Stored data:
◇ ◇ ◇ ◇
Lemma prune_spec st now :
  replay_wf st →
  replay_wf (prune_expired st now)
  ∧ entries (prune_expired st now) = ReplaySpec.live now (entries st).
Proof.
  destruct st as [es h counts]. unfold prune_expired. simpl. revert es counts.
  induction h as [|[expiry jti] h IH]; intros es counts Hwf; cbn [prune_loop].
  - split; [done|]. simpl. symmetry. apply live_all. intros j e He.
    destruct Hwf as [_ _ Hi _]. simpl in Hi. exfalso.
    apply (not_elem_of_nil (expires_at e, j)). apply Hi. by exists e.
  - destruct (Z.leb_spec now expiry) as [Hle|Hlt].
    + split; [done|]. symmetry. apply live_all. simpl. intros j e He.
      destruct Hwf as [Hs _ Hi _]. simpl in *. inversion Hs as [|? ? _ Hall]; subst.
      assert (Hin : (expires_at e, j) ∈ (expiry, jti) :: h) by (apply Hi; by exists e).
      apply elem_of_cons in Hin as [?|Hin]; [simplify_eq; lia|].
      rewrite Forall_forall in Hall. apply Hall in Hin. simpl in Hin. lia.
    + destruct (prune_head _ _ _ _ _ Hwf) as (e & He & Hx & Hwf'). rewrite He, Hx, Z.eqb_refl.
      destruct (IH _ _ Hwf') as [Hw Hl]. split; [done|]. rewrite Hl.
      apply live_delete with e; [done|lia].
Qed.

Lemma heap_push_elem x h y : y ∈ heap_push x h ↔ y = x ∨ y ∈ h.
Proof.
  induction h as [|z h IH]; cbn [heap_push]; [by rewrite list_elem_of_singleton, elem_of_nil; naive_solver|].
  destruct (item_le x z); rewrite !elem_of_cons, ?IH; naive_solver.
Qed.

Lemma heap_push_perm x h : heap_push x h ≡ₚ x :: h.
Proof.
  induction h as [|z h IH]; cbn [heap_push]; [done|].
  destruct (item_le x z); [done|]. rewrite IH. constructor.
Qed.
◇ ◇ ◇ ◇
- Task to complete:
The first line of the entries above and every line after it, up to and including the line with "simpl. intros j e He.", should be set down exactly.

- Your response:
Lemma prune_spec st now :
  replay_wf st →
  replay_wf (prune_expired st now)
  ∧ entries (prune_expired st now) = ReplaySpec.live now (entries st).
Proof.
  destruct st as [es h counts]. unfold prune_expired. simpl. revert es counts.
  induction h as [|[expiry jti] h IH]; intros es counts Hwf; cbn [prune_loop].
  - split; [done|]. simpl. symmetry. apply live_all. intros j e He.
    destruct Hwf as [_ _ Hi _]. simpl in Hi. exfalso.
    apply (not_elem_of_nil (expires_at e, j)). apply Hi. by exists e.
  - destruct (Z.leb_spec now expiry) as [Hle|Hlt].
    + split; [done|]. symmetry. apply live_all. simpl. intros j e He.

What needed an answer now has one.